American businessman (born 1948)

Kenneth Jeffrey Feld (born October 31, 1948) is the CEO of Feld Entertainment, which operates the Ringling Bros. and Barnum & Bailey Circus, Disney on Ice, Doodlebops Live, Disney Live, Monster Jam, International Hot Rod Association, and AMA Supercross Championship. He is also the producer of several Broadway plays. The business was started by his father Irvin Feld who also promoted Beatles concerts. Ken became CEO of the company upon his father's death in 1984.

==Biography==
Feld is the son of Adele and Irvin Feld. He graduated from the Boston University School of Management in 1970 with a management degree (Feld is currently a member of the BU Board of Trustees). According to a 2004 article in Forbes magazine, he was worth $775 million and lives in Potomac, Maryland. His mother committed suicide in 1958 so he and his sister Karen were raised by their aunt and uncle.

Irvin Feld bought Ringling Bros. Circus in 1967 for $8 million.

Disney Studio co-produced "Largely New York" with Feld that premiered on , at St. James Theatre.

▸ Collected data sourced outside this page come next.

(* ===== verification/FuzzDecapSeal.v ===== *)
(** * The fuzz target of the key protection service

    key_protection_service/key_custody_core/fuzz/fuzz_targets/fuzz_decap_seal.rs
    and the proof that no sequence of inputs makes it fail. *)

From S2P Require Import Prelude Effects RustStd Proto Platform RefPlatform SecretBox ProtectedMem X25519.
From S2P Require Import Crypto Telemetry KeyTypes Process Registry Reaper Boundary Service KpsCore.
From S2P Require Import KpsSpec Kps Harness Fuzzing.
Import RefInstances.

Section target.
Context `{Platform}.

(** The closure of [VALID_UUID.get_or_init]. *)
Definition init_valid_kem_uuid : M (Prog VALID_UUID) Empty_set (option bytes) :=
  scope
   (let algo := mkHpkeAlgorithm (KemAlgorithm_as_i32 DhkemX25519HkdfSha256)
                  (KdfAlgorithm_as_i32 HkdfSha256) (AeadAlgorithm_as_i32 Aes256Gcm) in
    let* algo_bytes := alloc_slice (HpkeAlgorithm_encode_to_vec algo) in
    let* binding_pubkey := alloc_slice (replicate 32 (byte_of_N 7)) in
    let* uuid := alloc (zeros 16) in
    let* pubkey := alloc (zeros 32) in
    let pubkey_len := 32%N in
    let* status := call (key_manager_generate_kem_keypair (as_ptr algo_bytes) (slice_len algo_bytes)
      (as_ptr binding_pubkey) (slice_len binding_pubkey) 3600 uuid pubkey pubkey_len) in
    if decide (status = Success) then
      let* uuid := load uuid 16 in
      ret (Some uuid)
    else ret None).

(** [fuzz_target!(|data: &[u8]| ..)]; the array in the static is an allocation of its own. *)
Definition fuzz_decap_seal (data : bytes) : M (Prog VALID_UUID) Empty_set unit :=
  scope
   (let* data := alloc_slice data in
    if (slice_len data <? 3)%N then ret tt
    else
      let* data0 := index data 0 in
      let enc_len := N.min data0 128 in
      let* data1 := index data 1 in
      let* data2 := index data 2 in
      let aad_len := N.min (u16_from_be_bytes data1 data2) 1024 in
      let* rest := subslice_from data 3 in
      let* needed := usize_add enc_len aad_len in
      if (slice_len rest <? needed)%N then ret tt
      else
        let* encapsulated_key := subslice rest 0 enc_len in
        let* aad_end := usize_add enc_len aad_len in
        let* aad := subslice rest enc_len aad_end in
        let* uuid_opt := get_or_init (λ st, st) (λ v _, Some v) init_valid_kem_uuid in
        match uuid_opt with
        | None => ret tt
        | Some uuid =>
            let* uuid := alloc uuid in
            let* out_enc := alloc (zeros 32) in
            let* out_ct := alloc (zeros 48) in
            do* call (key_manager_decap_and_seal uuid (as_ptr encapsulated_key) (slice_len encapsulated_key)
                        (as_ptr aad) (slice_len aad) out_enc 32 out_ct 48);
            ret tt
        end).
End target.

(** ** It never fails *)

Section never_fails.
Context `{PlatformLaws}.
Implicit Types (p : Proc) (w : Prog VALID_UUID).

(** Generation adds at most one key and takes no buffer away. *)
Lemma GenerateKem_bounds algo bpk e u k kl p st keys m :
  GenerateKem algo bpk e u k kl p st keys m →
  size keys ≤ S (size (p_keys p)) ∧ (∀ q n, valid_buffer (p_mem p) q n → valid_buffer m q n).
Proof.
  assert (∀ k' m', untouched p k' m' →
    size k' ≤ S (size (p_keys p)) ∧ (∀ q n, valid_buffer (p_mem p) q n → valid_buffer m' q n)) as Hu.
  { intros k' m' [-> ->]. split; [lia|done]. }
  unfold GenerateKem. destruct (if decide (length bpk = 32) then _ else _) as [al|]; [|by intros [_ ?]; apply Hu].
  case_decide; [|by intros [_ ?]; apply Hu]. intros [[_ ?]|(r&kpk&_&_&_&->&Hm)]; [by apply Hu|]. split.
  - rewrite map_size_insert. destruct (p_keys p !! _); [apply Nat.le_succ_diag_r|done].
  - case_decide; destruct Hm as [_ ->]; [|done]. intros q n Hv. by do 2 apply valid_buffer_write.
Qed.

Lemma wp_generate_kem_call a al b bl e u k kl (Q : Outcome Empty_set Status → Prog VALID_UUID → Prop) w :
  fuzz_inv w → kps_contract (GenerateKemKeypairCall a al b bl e u k kl) (prog_proc w) →
  (∀ st p', reachable p' → size (p_keys p') ≤ S (size (p_keys (prog_proc w))) →
     (∀ q n, valid_buffer (p_mem (prog_proc w)) q n → valid_buffer (p_mem p') q n) →
     Q (Ok st) (set_proc p' w)) →
  wp (call (key_manager_generate_kem_keypair a al b bl e u k kl)) Q w.
Proof.
  intros Hi Hc HQ. eapply (wp_fuzz_call (Svc := Kps) (GenerateKemKeypairCall a al b bl e u k kl)); [reflexivity|done|exact Hc|]. intros st p' Hrun Hr'.
  destruct (reachable_inv _ (fuzz_reachable _ Hi)) as (Hp&_).
  destruct (kps_malformed (GenerateKemKeypairCall a al b bl e u k kl)) eqn:Hm.
  { pose proof (kps_malformed_run _ (prog_proc w) Hm) as Hrun'. cbn [kps_run] in Hrun'.
    unfold status_code in Hrun'. rewrite (bind_ok _ _ _ _ _ Hrun) in Hrun'. injection Hrun' as _ ->.
    apply HQ; [done|cbn; lia|done]. }
  destruct Hc as [Hc|(Ha&Hb&Hu&Hk)]; [simpl in *; congruence|]. cbn in Hm. bool_props.
  destruct (valid_points_to _ _ _ Ha) as (algo&Halgo&Hal), (valid_points_to _ _ _ Hb) as (bpk&Hbpk&Hbl).
  pose proof (generate_kem_keypair_refines a al b bl e u k kl (prog_proc w) algo bpk) as Hw.
  eapply wp_run in Hw; [|by auto..]. destruct Hw as (st'&_&HR&_).
  apply GenerateKem_bounds in HR as [??]. by apply HQ.
Qed.

(** Decapsulation leaves the registry alone. *)
Lemma steps_decap_and_seal_keys u e el a al oe oel oc ocl :
  Steps (proc_rel eq anything tel_le) (key_manager_decap_and_seal u e el a al oe oel oc ocl).
Proof. unfold key_manager_decap_and_seal, decap_and_seal_internal. steps_handler. Qed.

Lemma wp_init_valid_kem_uuid w :
  fuzz_inv w → p_keys (prog_proc w) = ∅ → wp init_valid_kem_uuid (made_first_key w) w.
Proof.
  intros Hi He. apply wp_scope. unfold alloc_slice.
  set (algo := mkHpkeAlgorithm _ _ _).
  assert (lenN (HpkeAlgorithm_encode_to_vec algo) ≤ isize_max)%N as Hlen.
  { pose proof (length_encode algo x25519_suite_wf). unfold lenN, isize_max. lia. }
  apply wp_bind, wp_bind, wp_fuzz_alloc; [done..|]. intros a w1 Hi1 Hs1 Hk1 Hv1 Ha. apply wp_ret. cbn [chain].
  apply wp_bind, wp_bind, wp_fuzz_alloc; [done..|]. intros b w2 Hi2 Hs2 Hk2 Hv2 Hb. apply wp_ret. cbn [chain].
  apply wp_bind, wp_fuzz_alloc; [done..|]. intros u w3 Hi3 Hs3 Hk3 Hv3 Hu. cbn [chain].
  apply wp_bind, wp_fuzz_alloc; [done..|]. intros k w4 Hi4 Hs4 Hk4 Hv4 Hk. cbn [chain].
  apply wp_bind, wp_generate_kem_call; [done| |].
  { right. cbn [kps_buffers as_ptr slice_bytes slice_len]. unfold slice_len. cbn [slice_bytes]. split_and!; [by apply Hv4, Hv3, Hv2|by apply Hv4, Hv3|by apply Hv4|done]. }
  intros st p' Hr' Hsz Hv'. cbn [chain].
  assert (size (p_keys p') ≤ 1) as Hsz' by (rewrite Hk4, Hk3, Hk2, Hk1, He, map_size_empty in Hsz; lia).
  assert (∀ q n, valid_buffer (p_mem (prog_proc w)) q n → valid_buffer (p_mem p') q n) as Hv
    by (intros q n Hq; by apply Hv', Hv4, Hv3, Hv2, Hv1).
  assert (prog_statics w4 = prog_statics w) as Hs by congruence.
  case_decide.
  - apply wp_bind, wp_load; [by apply Hv', Hv4|]. intros u' Hu'. apply wp_ret. exists (Some u'). split_and!; try done.
    intros u'' [= <-]. unfold lenN in Hu'. lia.
  - apply wp_ret. by exists None.
Qed.

(** One input. *)
Lemma wp_fuzz_decap_seal data w :
  (lenN data ≤ isize_max)%N → fuzz_inv w →
  wp (fuzz_decap_seal data) (λ o w', o = Ok tt ∧ fuzz_inv w') w.
Proof.
  intros Hlen Hi. apply wp_scope.
  eapply (wp_mono _ (λ o w', o = Ok tt ∧ fuzz_inv w')).
  2: { intros o w' [-> Hi']. split; [done|]. apply fuzz_inv_set_top; [apply Hi|done]. }
  unfold alloc_slice. apply wp_bind, wp_bind, wp_fuzz_alloc; [done..|]. intros a w1 Hi1 _ _ _ Ha.
  apply wp_ret. cbn [chain]. set (d := mkSlice a data).
  assert (slice_valid (p_mem (prog_proc w1)) d) as Hd by exact Ha.
  destruct (N.ltb_spec (slice_len d) 3); [by apply wp_ret|].
  apply wp_bind, wp_index; [lia|]. intros d0 Hd0. cbn [chain].
  apply wp_bind, wp_index; [lia|]. intros d1 Hd1. cbn [chain].
  apply wp_bind, wp_index; [lia|]. intros d2 Hd2. cbn [chain].
  apply wp_bind, wp_subslice; [lia..|]. intros rest Hrest Hvr. cbn [chain]. apply Hvr in Hd.
  assert (u16_from_be_bytes d1 d2 < 65536)%N as Hu16 by (unfold u16_from_be_bytes; lia).
  set (enc_len := N.min d0 128) in *. set (aad_len := N.min (u16_from_be_bytes d1 d2) 1024) in *.
  apply wp_bind, wp_usize_add; [unfold usize_max; lia|]. cbn [chain].
  destruct (N.ltb_spec (slice_len rest) (enc_len + aad_len)); [by apply wp_ret|].
  apply wp_bind, wp_subslice; [lia..|]. intros enc Henc Hve. cbn [chain]. pose proof (Hve _ Hd) as He.
  apply wp_bind, wp_usize_add; [unfold usize_max; lia|]. cbn [chain].
  apply wp_bind, wp_subslice; [lia..|]. intros aad Haad Hva. cbn [chain]. pose proof (Hva _ Hd) as Hab.
  apply wp_bind, wp_get_or_init; [intros He'; by apply wp_init_valid_kem_uuid|done|].
  intros v w2 Hi2 Hv Hv2. cbn [chain]. destruct v as [uuid|]; [|by apply wp_ret].
  specialize (Hv _ eq_refl). assert (lenN uuid = 16%N) as Hu16' by (unfold lenN; by rewrite Hv).
  apply wp_bind, wp_fuzz_alloc; [done|by rewrite Hu16'|]. intros u w3 Hi3 _ _ Hv3 Hu. cbn [chain].
  apply wp_bind, wp_fuzz_alloc; [done..|]. intros oe w4 Hi4 _ _ Hv4 Hoe. cbn [chain].
  apply wp_bind, wp_fuzz_alloc; [done..|]. intros oc w5 Hi5 _ _ Hv5 Hoc. cbn [chain].
  apply wp_bind, (wp_fuzz_call (Svc := Kps)
    (DecapAndSealCall u (as_ptr enc) (slice_len enc) (as_ptr aad) (slice_len aad) oe 32 oc 48)); [done|done| |].
  { right. rewrite Hu16' in Hu. split_and!; [by apply Hv5, Hv4|by apply Hv5, Hv4, Hv3, Hv2| | |done].
    - intros _. by apply Hv5, Hv4, Hv3, Hv2.
    - by apply Hv5. }
  intros st p' Hrun Hr'. cbn [chain]. apply wp_ret. split; [done|].
  pose proof (steps_run _ _ _ _ _ (steps_decap_and_seal_keys _ _ _ _ _ _ _ _ _) Hrun) as [_ Hk _ _ _].
  destruct Hi5 as [? _ Hk5 ?]. constructor; cbn [set_proc prog_proc prog_top prog_statics]; [done|done| |done].
  by rewrite <- Hk.
Qed.
End never_fails.

(** C38: the fuzz target never finds a crash: on any platform that keeps its laws,
    whatever inputs the fuzzer feeds it, in whatever order, with the reaper and
    the clock running between them, no input panics or reaches undefined
    behaviour; the process holds at most the one key the target made, every
    secret given back was zeroed, and no descriptor stays open. *)
Theorem fuzz_decap_seal_never_fails `{PlatformLaws} (m : Memory) (top : N)
    (inputs : list (list background * bytes)) :
  top ≠ 0%N → Forall (λ data, (lenN data ≤ isize_max)%N) inputs.*2 →
  ∃ w, drive fuzz_decap_seal inputs (mkProg (init_proc m) top None) = (Ok tt, w) ∧
    size (p_keys (prog_proc w)) ≤ 1 ∧
    Forall all_zero (released (p_sys (prog_proc w))) ∧ open_fds (p_sys (prog_proc w)) = ∅.
Proof.
  intros Ht Hin. set (w0 := mkProg (init_proc m) top None).
  assert (fuzz_inv w0) as Hi by (constructor; [done|apply reachable_init|done|done]).
  pose proof (wp_drive _ fuzz_decap_seal inputs w0 wp_fuzz_decap_seal Hin Hi) as Hw.
  unfold wp in Hw. destruct (drive fuzz_decap_seal inputs w0) as [o w]. destruct Hw as [Ho [_ Hr Hk _]].
  cbn in Ho, Hr, Hk. subst o. exists w. destruct (reachable_inv _ Hr) as (_&_&Hz&Hf&_).
  split_and!; [done| |done|done]. etrans; [exact Hk|]. destruct (prog_statics w); lia.
Qed.

(** An input too short to split, then twice one with 32 bytes for the key and 3 for the data. *)
Definition fuzz_input : bytes := byte_of_N 32 :: byte_of_N 0 :: byte_of_N 3 :: X25519_to_public (le_bytes 32 99) ++ lit "aad".
Definition fuzz_inputs : list (list background * bytes) :=
  [([], lit "x"); ([ClockAdvances], fuzz_input); ([ReaperWakes], fuzz_input)].

Lemma fuzz_decap_seal_never_fails_witness :
  (∃ w, drive fuzz_decap_seal fuzz_inputs (mkProg (init_proc ∅) 8 None) = (Ok tt, w) ∧
     size (p_keys (prog_proc w)) ≤ 1 ∧
     Forall all_zero (released (p_sys (prog_proc w))) ∧ open_fds (p_sys (prog_proc w)) = ∅) ∧
  size (p_keys (prog_proc (snd (drive fuzz_decap_seal fuzz_inputs (mkProg (init_proc ∅) 8 None))))) = 1.
Proof.
  split; [|vm_compute; reflexivity].
  refine (fuzz_decap_seal_never_fails ∅ 8 fuzz_inputs _ _); [lia|by_compute].
Defined.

In July 2006, he was inducted into the International Circus Hall of Fame.

Clair George has testified in court that he worked as a consultant for Kenneth Feld and the Ringling Brothers and Barnum & Bailey Circus. From 1990 to 1997, he was involved in a program of surveillance, which included wiretapping, directed against Janice Pottker, a journalist who had written about the Feld family, and of various animal rights groups such as PETA and the Performing Animal Welfare Society (PAWS).

In January, 2014 Forbes reported that Feld had become a billionaire. The magazine estimated his stake in the company to be conservatively worth about $1.8 billion after running price-to-sales comparisons with comparable companies.

Feld is the world’s second circus industry billionaire after Cirque du Soleil’s Guy Laliberte, whose net worth Forbes also estimated to be $1.8 billion. In 2009, the Feld Family Foundation pledged $10 million to Boston University.

==Personal life==
He is married to Bonnie Turen, who is also Jewish. They have three daughters: Nicole Feld, Alana Feld, and Juliette Feld. All three of his daughters work at Feld Entertainment: Nicole Feld produces the Ringling Bros. and Barnum & Bailey Circus shows; Alana Feld is executive vice president and producer of Feld Entertainment's stage shows; and Juliette Feld is chief operating officer of Feld Entertainment.